Marusutain sourit avec aisance et se tourna vers Aruvahha.

« Dans ce cas, il faudra acheter encore plus de quantité d'ingrédients à Gerudo. Une telle chose est-elle possible ? »

« C'est possible », trancha Aruvahha.

Nanaquemu fit mine d'ouvrir la bouche, mais finit par soupirer sans un mot.

« Bien sûr, il faudra vérifier sur place si les ingrédients que nous proposons valent d'être achetés. Pour le transport des gens du Nord, la partie de Genos doit aussi fournir la moitié des charrettes, donc nous voudrions que vous y fassiez charger les échantillons de vérification. »

« Entendu. Alors, les détails dans deux mois. »

Marusutain souriait, satisfait.

De mon côté, j'étais un peu abasourdi par ce revirement si rapide. C'était conforme à mes attentes, voire au-delà, si bien que mon cœur était d'autant plus bouleversé.

(Enfin, faire charger des marchandises sur les charrettes du retour du transport, ce n'est pas le genre de chose qu'on décide sur l'heure au banquet. Roburosu avait-il prévu ça dès le début avant d'entrer dans ce banquet ?)

Si c'est le cas, c'est diablement préparé. Tout en feignant de tenir Aruvahha et les siens à distance, il mijotait ce projet sous l'eau.

(Mais si c'est vrai…)

Alors que je me laissais happer par une certaine pensée, , à côté de moi, se leva sans un bruit.

« Que le commerce avec Gerudo soit reconnu, moi aussi m'en réjouis. — Alors, je voudrais céder ces places à Rifureia et Torusuto, cela vous va-t-il ? »

« Hmm. Nous n'y voyons pas d'inconvénient. Merci pour la peine, , . »

Avec l'aval de Marusutain, nous nous reculâmes du bord de la table ronde.

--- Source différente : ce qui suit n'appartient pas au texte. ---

(* ===== verification/BufferDelivery.v ===== *)
(** * BufferDelivery: operations that arrive in any order

    [Buffer::apply_ops] of [crates/text/src/text.rs] defers an operation whose version has not
    been observed yet and tries again after each batch ([flush_deferred_ops]).  Operations
    that were made one after the other may therefore arrive in any order, in any batches
    and more than once: when all have arrived, none is deferred and the buffer is the one
    that applied them in turn. *)

From Stdlib Require Import Sorted.
From S2P Require Import Prelude Clock Locator UndoMap OperationQueue Patch Subscription History HistoryTheorems.
From S2P Require Import Bits Utf8 LineEnding PatchFacts TextSummary Chunk ChunkFacts Rope RopeFacts RopeConvert.
From S2P Require Import RopeEdit RopeSlice Keyed TreeMap TreeMapFacts SumTree SumTreeSpec SumTreeFind Cursor.
From S2P Require Import CursorSpec CursorFacts Fragment RopeBuilder Buffer BufferFacts BufferSteps BufferLocal.
From S2P Require Import BufferInv BufferCommit BufferUndo BufferSeen BufferRemote BufferNew BufferTheorems.
From S2P Require Import BufferReplicas BufferRestores BufferSync BufferFollow.
#[local] Open Scope N_scope.

(** ** What an operation leaves alone *)

(** The text of [b] with the history and the deferred operations of [f]. *)
Definition framed (b f : Buffer) : Buffer :=
  mk_buffer (snapshot b) (history f) (deferred_ops f) (deferred_replicas f) (lamport_clock b) (subscriptions b).

Lemma framed_self b : framed b b = b.
Proof. by destruct b. Qed.

Lemma framed_framed b f g : framed (framed b f) g = framed b g.
Proof. done. Qed.



Lemma commit_edit_framed {D} b f (parts : editing D * Fragments * Rope * Rope) :
  commit_edit (framed b f) parts = (λ b', framed b' f) <$> commit_edit b parts.
Proof.
  destruct parts as [[[st fs] vt] dt]. unfold commit_edit. cbn [snapshot framed subscriptions].
  destruct (Keyed.edit _ _) as [[? ?]|]; [|done]. cbn [mbind option_bind].
  destruct (publish _ _); [|done]. cbn [mbind option_bind]. by destruct (TreeSet.extend _ _).
Qed.

Lemma apply_remote_edit_framed v b f ranges text ts :
  apply_remote_edit v (framed b f) ranges text ts = (λ b', framed b' f) <$> apply_remote_edit v b ranges text ts.
Proof.
  unfold apply_remote_edit. destruct ranges as [|first ranges]; [done|]. cbn [snapshot framed].
  destruct (rope_cursor_at (visible_text (snapshot b)) 0); [|done]. cbn [mbind option_bind].
  destruct (rope_cursor_at (deleted_text (snapshot b)) 0); [|done]. cbn [mbind option_bind].
  destruct (append_slice _ _ _); [|done]. cbn [mbind option_bind].
  destruct (start_offset _ _); [|done]. cbn [mbind option_bind].
  destruct (remote_edits _ _ _ _); [|done]. cbn [mbind option_bind].
  destruct (finish_editing _ _); [|done]. cbn [mbind option_bind]. apply commit_edit_framed.
Qed.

Et sur les places libérées s'assirent Rifureia et Torusuto. Il y avait d'autres sièges vides pour deux personnes, mais Rifureia et les siennes étaient restées debout, attendant leur tour.

(… Roburosu a peut-être aussi une idée sur Chiffon=Cheru ?)

Je pensais ça.

Que je le sache ou non, Rifureia souriait d'un air composé. Mais dans ses yeux clairs brillait toujours une lumière défiante.